Christmas came early for the families of Nicole Brown and Ronald Goldman. O.J. Simpson will be going to prison; perhaps for the remainder of his life.
Was justice served or subverted to become a tool of vengeance? It seems that the general consensus, after O.J.’s acquittal in 1994 for the slayings of Nicole Brown and Ronald Goldman is that the prosecution botched the case and thus O.J. got away with murder. Two, in fact. Literally. Now the perception is that the guilty verdict against Simpson in Las Vegas is, in effect, long delayed accountability come due.
This was certainly the slant offered by U.S.A. Today in two articles it printed on December 8, 2008. One titled, “For Goldman’s Simpson Verdict Long Overdue”. The other, “What’s This? Accountability?” was an Op-Ed.
This gloating vindictiveness does not jive with the objective application of justice, which every criminal defendant is entitled to. Even O.J. Simpson. I would say, especially O.J. Simpson, who it seems was convicted in the court of public opinion, ostensibly for robbing some sports memorabilia dealers, and thereby providing the jury opportunity to, in reality, convict him for the murders so many are convinced he committed in Brentwood, California 13 years ago. What I recall being most astonishing by Simpson’s 1994 acquittal, was that the judicial process genuinely worked as it is designed to. Guilt is determined by a preponderance of evidence, leading to an absence of doubt amongst a jury, that a defendant is guilty as charged. I recall that there was plenty of cause for doubt that O.J. committed the murders. If the case against O.J. had been so solid, why did it appear that detective Mark Furman planted evidence? Specifically, blood on items seized as “evidence” that upon analysis, revealed preservative in the blood? What about Detective Furman’s relationship with Nicole Brown? His racist remarks caught on tape? All of which does not begin to touch upon the bumbling incompetence of the primary prosecution team, Marsha Clarke and Christopher Darden.
The state did botch its case. It screwed up by the numbers, and did so because it never had a solid case against Simpson. As soon as it became clear that evidence had been compromised through tampering, and witnesses for the prosecution began lying, any claim to credibility that the state asserted against Simpson was undermined and ultimately destroyed.
After O.J.’s acquittal, the vindictive rage to relentlessly hound Simpson, for the deaths of Nicole Brown and Ronald Goldman, orchestrated primarily by the Goldman family, effectively destroyed Simpson’s reputation and life.
Kim Goldman, after the Las Vegas verdict, gloated to the media that her family’s vendetta against Simpson motivated his actions. “We can feel we pushed him into this”, she said. Judge Jackie Glass claimed, she was not there “for any retribution or payback”. Clearly, the Goldman’s were and so it would appear so were others.

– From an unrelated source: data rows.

(* ===== verification/TfSuccess.v ===== *)
(** * TfSuccess: what a succeeded run has done

    A status that says SUCCEEDED is only worth something when tofu did what
    the run asked for. This file follows the commands of TfCommands.v once
    more, with the calls of tofu that succeeded on the way. *)

From S2P Require Import Prelude GoPath Base64 Hcl VarsFile Status MeshDtos TfConfig Run RunM Example Frame GitSource TfEnv Script TfVars TfBinaries TfCmd TfCommands TfFrames TfRun.

Section Success.
Context (env : Env) (lib : HclLib) (cfg : TfRunnerConfig) (info : RunContextInfo)
  (params : TfCmdParams) (installDir : string).

(** ** Calls that succeeded *)

(** The trace of [w] goes on from [t]. *)
Definition since (t : list event) (w : World) : Prop := ∃ evs, trace w = evs ++ t.

(** tofu was called, with [t] behind it, and reported no error. *)
Definition succeededAt (call : TfCall) (t : list event) (w : World) : Prop :=
  since (EvTf call :: t) w ∧ env_tfErr env t call = None.
Definition did (call : TfCall) (w : World) : Prop := ∃ t, succeededAt call t w.

Lemma since_extends P t w w' : extends P (trace w) (trace w') → since t w → since t w'.
Proof. intros [evs Ht]%extends_app [evs' Ht']. exists (evs ++ evs'). by rewrite Ht, Ht', <-app_assoc. Qed.

Lemma did_extends P call w w' : extends P (trace w) (trace w') → did call w → did call w'.
Proof. intros Hx (t & Ht & He). exists t. split; [by eapply since_extends|done]. Qed.

Lemma runTf_succeeded call w w' :
  runTf env call w = (Done None, w') → succeededAt call (trace w) w'.
Proof.
  intros Hr. split; [|by apply runTf_Done in Hr].
  pose proof (runTf_extends env call w) as Hx. rewrite Hr in Hx. apply extends_app in Hx. exact Hx.
Qed.

Lemma runTf_did call w w' : runTf env call w = (Done None, w') → did call w'.
Proof. intros Hr%runTf_succeeded. by exists (trace w). Qed.

(** The apply of a run: of the downloaded plan, or a fresh one. *)
Definition applyCall : TfCall :=
  TfApply (if decide (artifactUrl params = "") then None else Some (artifactFilePath info)) stateLockTimeout.

Lemma applyAny_did w w' : applyAny env info params w = (Done None, w') → did applyCall w'.
Proof.
  unfold applyAny, applyCall. destruct (decide (artifactUrl params = "")) as [->|Hurl].
  - rewrite decide_False by tauto. intros (u & w1 & _ & H)%M_bind_Done. by apply runTf_did in H.
  - rewrite decide_True by done. unfold applyPredecessorPlan.
    intros (u & w1 & _ & H)%M_bind_Done. apply M_bind_Done in H as ([e|] & w2 & _ & H); [by apply M_ret_Done in H as [? _]|].
    apply M_bind_Done in H as (u1 & w3 & _ & H). apply M_bind_Done in H as ([e|] & w4 & _ & H); [by apply M_ret_Done in H as [? _]|].
    apply M_bind_Done in H as ([e|] & w5 & _ & H); [by apply M_ret_Done in H as [? _]|].
    apply M_bind_Done in H as ([e|] & w6 & Hr & H); [by apply M_ret_Done in H as [? _]|].
    apply M_ret_Done in H as [_ <-]. by apply runTf_did in Hr.
Qed.

Lemma TfOutput_succeeded w w' output :
  TfOutput_ env w = (Done (Ok output), w') → ∃ t, succeededAt TfOutputs t w' ∧ output = env_tfOutputs env t.
Proof.
  unfold TfOutput_. intros (t & w1 & [= <- <-] & H)%M_bind_Done.
  apply M_bind_Done in H as ([e|] & w2 & Hr & H); apply M_ret_Done in H as [[= <-] <-].
  exists (trace w). split; [by apply runTf_succeeded|done].
Qed.

(** ** Outputs *)

Definition outputsOf (w : World) : list (gmap string TfOutput) := step_Outputs <$> Steps (runStatus w).

(** Only [collectOutput] changes the outputs of a step. *)
Definition sameOutputs (w w' : World) : Prop := outputsOf w' = outputsOf w.
#[local] Instance sameOutputs_preorder : PreOrder sameOutputs.
Proof. split; [done|]. intros x y z Hxy Hyz. unfold sameOutputs in *. congruence. Qed.

Lemma sameOutputs_update f w :
  (∀ s, step_Outputs (f s) = step_Outputs s) →
  sameOutputs w (set_runStatus (updateCurrentStep f (runStatus w)) w).
Proof.
  intros Hf. unfold sameOutputs, outputsOf, updateCurrentStep. simpl.
  destruct (currentIdx (runStatus w)) as [i|]; [|done]. simpl. apply list_eq. intros j.
  rewrite !list_lookup_fmap. destruct (decide (i = j)) as [->|Hne].
  - rewrite list_lookup_alter, decide_True by done. destruct (Steps (runStatus w) !! j); simpl; by rewrite ?Hf.
  - by rewrite list_lookup_alter_ne.
Qed.

Lemma completeRun_outputs msg : Keeps sameOutputs (completeRun env msg).
Proof.
  unfold completeRun, setCurrentStepMessage, setCurrentStepStatus, setRunStatus, commitStatus, publishStatus, modifyStatus.
  repeat first
    [ apply Keeps_bind; [apply _|..] | apply Keeps_gets, _ | apply Keeps_ret, _
    | apply Keeps_modify; intros w; first [reflexivity|by apply sameOutputs_update|destruct msg; [by apply sameOutputs_update|reflexivity]]
    | match goal with
      | |- ∀ _, Keeps _ _ => intros ?
      | |- Keeps _ (match ?x with _ => _ end) => destruct x
      | |- Keeps _ (fileContentOrEmpty _ _ _) => unfold fileContentOrEmpty, ask
      | |- Keeps _ (panic _) => apply Keeps_panic, _
      end ].
Qed.

Lemma collectOutput_outputs output w k :
  currentIdx (runStatus w) = Some k →
  outputsOf (collectOutput env output w).2 !! k = Some (omap (parseOutput env) output).
Proof.
  intros Hk. unfold outputsOf, collectOutput, modifyStatus, modify, updateCurrentStep. simpl. rewrite Hk. simpl.
  rewrite list_lookup_fmap, list_lookup_alter, decide_True by done.
  by destruct (currentIdx_lookup _ _ Hk) as [s ->].
Qed.
(** ** The ends of the commands *)

Context {policy : PanicPolicy} (Hready : CommandReady env lib info params).

(** What a command did that succeeded. After an apply the outputs that tofu
    then reported are those of the last step. *)
Definition achieved (c : TfCommand) (w : World) : Prop :=
  match c with
  | ApplyCommand => did applyCall w ∧ ∃ t, succeededAt TfOutputs t w ∧
      outputsOf w !! lastStep info c = Some (omap (parseOutput env) (env_tfOutputs env t))
  | PlanCommand => did (TfPlan (artifactFilePath info) stateLockTimeout) w
  | DestroyCommand => did (TfDestroy stateLockTimeout (destroyOptions env (tfVersion params))) w
  end.

Definition endsWell (c : TfCommand) (base : list event) (w : World) : Prop :=
  Ended env (stepCount info c) base w ∧ (Status (runStatus w) = SUCCEEDED → achieved c w).

Section Tail.
Context (n : nat) (base : list event) (Q : unit → World → Prop).
Context (HQ : ∀ w', Ended env n base w' → Status (runStatus w') = FAILED → Q tt w').

(** An operation between the steps, whose result is known to come from it. *)
Lemma wp_quiet_from {A} k (m : M A) w Q' :
  Quiet m → Inv env n base k w →
  (∀ a w', m w = (Done a, w') → Inv env n base k w' → (∀ call, did call w → did call w') → Q' a w') → wp m w Q'.
Proof.
  intros Hm Hw HQ'. pose proof (Hm w (inv_log _ _ _ _ _ Hw)) as Hwp. unfold wp in *.
  destruct (m w) as [[a|msg] w'] eqn:Hr; [|done]. destruct Hwp as [Hl E]. apply HQ'; [done|by eapply Inv_evolves|].
  intros call. eapply did_extends, E.
Qed.

Lemma wp_orFail_from k m K w :
  Quiet m → Inv env n base k w →
  (∀ w', m w = (Done None, w') → Inv env n base k w' → (∀ call, did call w → did call w') → wp K w' Q) →
  wp (orFail env cfg m K) w Q.
Proof.
  intros Hm Hw HK. apply wp_bind. eapply wp_quiet_from; [exact Hm|exact Hw|].
  intros [e|] w' Hr Hw' Hd; [exact (wp_fail env cfg n base Q HQ _ _ _ Hw')|auto].
Qed.

Lemma wp_orFailWith_from {A} k (m : M (result A)) K w :
  Quiet m → Inv env n base k w →
  (∀ a w', m w = (Done (Ok a), w') → Inv env n base k w' → (∀ call, did call w → did call w') → wp (K a) w' Q) →
  wp (orFailWith env cfg m K) w Q.
Proof.
  intros Hm Hw HK. apply wp_bind. eapply wp_quiet_from; [exact Hm|exact Hw|].
  intros [a|e] w' Hr Hw' Hd; [auto|exact (wp_fail env cfg n base Q HQ _ _ _ Hw')].
Qed.

Lemma wp_advance_from k msg K w :
  Inv env n base k w → next info k < n →
  (∀ w', Inv env n base (next info k) w' → (∀ call, did call w → did call w') → wp K w' Q) →
  wp (advanceStep env info msg;; K) w Q.
Proof.
  intros Hw Hk HK. apply wp_bind. pose proof (calm_advanceStep env info msg w) as Hx.
  pose proof (wp_advanceStep env info n base k msg w (λ _ w', Inv env n base (next info k) w') Hw Hk) as Hwp.
  unfold wp in *. destruct (advanceStep env info msg w) as [[[]|m] w']; [|by apply Hwp].
  apply HK; [by apply Hwp|]. intros call. by eapply did_extends.
Qed.
End Tail.
Ltac steps := unfold stepCount, lastStep, next in *; destruct (asyncRun info); lia.

Lemma wp_apply_succeeds w :
  Fresh (stepCount info ApplyCommand) w →
  wp (TfApply_execute env lib cfg info params installDir) w (λ _, endsWell ApplyCommand (trace w)).
Proof.
  intros Hf. unfold TfApply_execute. apply wp_bind. eapply wp_startRun; [exact Hf|].
  intros w0 Hw _. cbv beta. set (base := trace w) in *. clearbody base. clear w Hf. revert w0 Hw.
  set (Q := λ (_ : unit), endsWell ApplyCommand base).
  assert (∀ w', Ended env (stepCount info ApplyCommand) base w' → Status (runStatus w') = FAILED → Q tt w')
    as HQ by (unfold Q, endsWell; naive_solver congruence).
  intros w Hw.
  eapply (wp_prepare env lib cfg info params installDir Hready _ base Q HQ (λ tfEnv, _)); [exact Hw|steps..|].
  clear w Hw. intros tfEnv w Hw.
  eapply (wp_initialise env cfg info params installDir _ base Q HQ); [apply Quiet_init|exact Hw|steps..|].
  clear w Hw. intros w Hw.
  eapply (wp_orFail_from _ base Q HQ); [apply Quiet_applyAny|exact Hw|].
  clear Hw. intros w1 Ha%applyAny_did Hw _.
  eapply (wp_advance_from _ base Q); [exact Hw|steps|]. clear Hw. intros w2 Hw Hd. specialize (Hd _ Ha). clear Ha.
  eapply (wp_orFailWith_from _ base Q HQ); [apply Quiet_TfOutput|exact Hw|].
  clear Hw. intros output w3 (t & [Ht He] & ->)%TfOutput_succeeded Hw Hd'.
  specialize (Hd' _ Hd). clear Hd.
  apply wp_bind. eapply wp_quiet_from; [apply Quiet_collectOutput|exact Hw|].
  intros [] w4 Hc Hw4 _.
  pose proof (collectOutput_outputs (env_tfOutputs env t) w3 _ (Running_currentIdx _ _ _ (inv_running _ _ _ _ _ Hw))) as Ho.
  assert (trace w4 = trace w3) as Ht4 by (unfold collectOutput, modifyStatus, modify in Hc; by injection Hc as <-).
  rewrite Hc in Ho. cbn [snd] in Ho.
  pose proof (completeRun_outputs None w4) as Hsame.
  unshelve epose proof (wp_completeRun env (stepCount info ApplyCommand) base _ None w4 _ Hw4) as Hwp; [steps|].
  unfold wp in *. destruct (completeRun env None w4) as [[[]|m] w5]; [|done].
  destruct Hwp as (Hend & _ & Ht5 & _). split; [exact Hend|]. intros _.
  assert (extends (λ _ _, True) (trace w3) (trace w5)) as Hx by (rewrite Ht5, Ht4; repeat constructor).
  split; [by eapply did_extends|]. exists t. split; [split; [by eapply since_extends|done]|].
  simpl in Hsame. unfold sameOutputs in Hsame. rewrite Hsame, <-Ho. f_equal. unfold lastStep, next. by destruct (asyncRun info).
Qed.
Lemma wp_destroy_succeeds w :
  Fresh (stepCount info DestroyCommand) w →
  wp (TfDestroy_execute env lib cfg info params installDir) w (λ _, endsWell DestroyCommand (trace w)).
Proof.
  intros Hf. unfold TfDestroy_execute. apply wp_bind. eapply wp_startRun; [exact Hf|].
  intros w0 Hw _. cbv beta. set (base := trace w) in *. clearbody base. clear w Hf. revert w0 Hw.
  set (Q := λ (_ : unit), endsWell DestroyCommand base).
  assert (∀ w', Ended env (stepCount info DestroyCommand) base w' → Status (runStatus w') = FAILED → Q tt w')
    as HQ by (unfold Q, endsWell; naive_solver congruence).
  intros w Hw.
  eapply (wp_prepare env lib cfg info params installDir Hready _ base Q HQ (λ tfEnv, _)); [exact Hw|steps..|].
  clear w Hw. intros tfEnv w Hw.
  eapply (wp_initialise env cfg info params installDir _ base Q HQ); [apply Quiet_initWithHint|exact Hw|steps..|].
  clear w Hw. intros w Hw.
  eapply (wp_orFail_from _ base Q HQ); [destruct (asyncRun info); [apply Quiet_runTf|apply Quiet_ret]|exact Hw|].
  clear Hw. intros w1 _ Hw _.
  eapply (wp_orFail_from _ base Q HQ); [apply Quiet_runTf|exact Hw|].
  clear Hw. intros w2 Hd%runTf_did Hw _.
  eapply (wp_advance_from _ base Q); [exact Hw|steps|]. clear Hw. intros w3 Hw Hk. apply Hk in Hd. clear Hk.
  eapply (wp_orFailWith_from _ base Q HQ); [apply Quiet_TfOutput|exact Hw|].
  clear Hw. intros output w4 _ Hw Hk. apply Hk in Hd. clear Hk.
  apply wp_bind. eapply wp_quiet_from; [apply Quiet_collectOutput|exact Hw|].
  clear Hw. intros _ w5 _ Hw Hk. apply Hk in Hd. clear Hk.
  apply wp_bind. eapply wp_quiet_from; [apply Quiet_deleteWorkspaceIfNeeded|exact Hw|].
  clear Hw. intros _ w6 _ Hw Hk. apply Hk in Hd. clear Hk.
  eapply wp_mono; [eapply wp_completeRun; [|exact Hw]; steps|]. intros [] w7 (Hend & _ & Ht & _).
  split; [exact Hend|]. intros _. simpl. eapply (did_extends (λ _ _, True)); [|exact Hd]. rewrite Ht. repeat constructor.
Qed.

Lemma wp_succeeds c w :
  Fresh (stepCount info c) w → wp (execute env lib cfg info params installDir c) w (λ _, endsWell c (trace w)).
Proof.
  destruct c; [apply wp_apply_succeeds| |apply wp_destroy_succeeds].
  intros Hf. eapply wp_mono; [by apply (wp_TfPlan env lib cfg info params installDir Hready)|].
  intros [] w' [Hend Hup]. split; [exact Hend|]. intros Hok.
  destruct (Hup Hok) as (t & mid & data & Ht & _ & He & _). exists t. split; [|exact He].
  exists (EvPublish (runStatus w') :: EvUpload (artifactUploadUrl params) data true :: mid). exact Ht.
Qed.

Lemma wp_execute c w :
  Fresh (stepCount info c) w →
  wp (execute env lib cfg info params installDir c) w (λ _ w', Ended env (stepCount info c) (trace w) w').
Proof. intros Hf. eapply wp_mono; [by apply wp_succeeds|]. by intros _ w' [? _]. Qed.
End Success.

I find it impossible to believe that the Las Vegas jury reached its verdict against Simpson without being influenced by the 1995 Los Angeles acquittal. Claiming O.J. had a fair day in court when the judge presiding over the case felt compelled to deny she was there for “retribution and payback” stretches credibility to breaking.
If the crimes committed by Simpson and his co-defendants were so serious, then justice would seem to require consistent application amongst all involved. Instead, four of Simpson’s co-defendants received probation after taking plea deals to testify against Simpson. By contast, O.J., and the co-defendant who refused to take a plea bargain, both received nine to thrity three years in prison. The appearance is that the crime was only a means to the ends of obtaining “retribution and payback” against Simpson. Only the co-defendant who would not partcipate in the conspiracy to crucify O.J. under a pretense of law shared his fate. Loyalty and integrity are costly.
I never believed that Simpson murdered Nicole Brown or Ronald Goldman. Too many “facts” never added up for my satisfaction. The truth, whatever it may be, will probably never be known. However, if Simpson did not commit the murders, whoever did, has been free all of this time. Nicole Brown and Ronald Goldman may have never received the justice of their killers capture and conviction. And now, O.J. Simpson may be another victim whose life is destroyed.